▶ Collected data
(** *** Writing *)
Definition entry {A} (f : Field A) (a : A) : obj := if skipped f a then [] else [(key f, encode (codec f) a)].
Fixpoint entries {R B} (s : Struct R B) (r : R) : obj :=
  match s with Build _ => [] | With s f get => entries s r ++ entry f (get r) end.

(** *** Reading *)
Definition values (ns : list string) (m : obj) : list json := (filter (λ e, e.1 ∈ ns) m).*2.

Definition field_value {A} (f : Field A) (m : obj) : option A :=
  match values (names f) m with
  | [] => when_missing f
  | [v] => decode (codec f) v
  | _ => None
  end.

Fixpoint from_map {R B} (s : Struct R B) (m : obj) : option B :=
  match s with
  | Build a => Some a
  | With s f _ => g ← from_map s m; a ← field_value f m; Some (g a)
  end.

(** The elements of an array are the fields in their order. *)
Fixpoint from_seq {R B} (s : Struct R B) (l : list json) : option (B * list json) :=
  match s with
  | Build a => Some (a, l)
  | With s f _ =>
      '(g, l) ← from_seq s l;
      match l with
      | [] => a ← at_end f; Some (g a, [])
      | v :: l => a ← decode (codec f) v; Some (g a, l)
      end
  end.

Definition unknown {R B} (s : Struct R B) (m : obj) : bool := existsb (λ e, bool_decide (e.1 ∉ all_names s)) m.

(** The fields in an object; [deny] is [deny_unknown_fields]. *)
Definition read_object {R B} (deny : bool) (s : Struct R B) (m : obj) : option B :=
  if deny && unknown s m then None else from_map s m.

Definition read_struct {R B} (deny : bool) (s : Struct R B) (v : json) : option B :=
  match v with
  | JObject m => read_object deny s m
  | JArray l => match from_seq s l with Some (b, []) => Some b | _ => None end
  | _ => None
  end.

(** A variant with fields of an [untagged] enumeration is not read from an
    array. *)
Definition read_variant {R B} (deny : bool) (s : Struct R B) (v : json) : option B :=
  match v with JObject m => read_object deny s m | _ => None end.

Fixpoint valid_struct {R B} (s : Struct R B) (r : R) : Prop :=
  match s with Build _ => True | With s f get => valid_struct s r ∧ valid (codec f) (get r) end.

▶ EXERCISE
Set down the lines above as they stand, starting with the first line and ending with the line that contains "match values (names f) m with".

▶ WORKED SOLUTION
(** *** Writing *)
Definition entry {A} (f : Field A) (a : A) : obj := if skipped f a then [] else [(key f, encode (codec f) a)].
Fixpoint entries {R B} (s : Struct R B) (r : R) : obj :=
  match s with Build _ => [] | With s f get => entries s r ++ entry f (get r) end.

(** *** Reading *)
Definition values (ns : list string) (m : obj) : list json := (filter (λ e, e.1 ∈ ns) m).*2.

Definition field_value {A} (f : Field A) (m : obj) : option A :=
  match values (names f) m with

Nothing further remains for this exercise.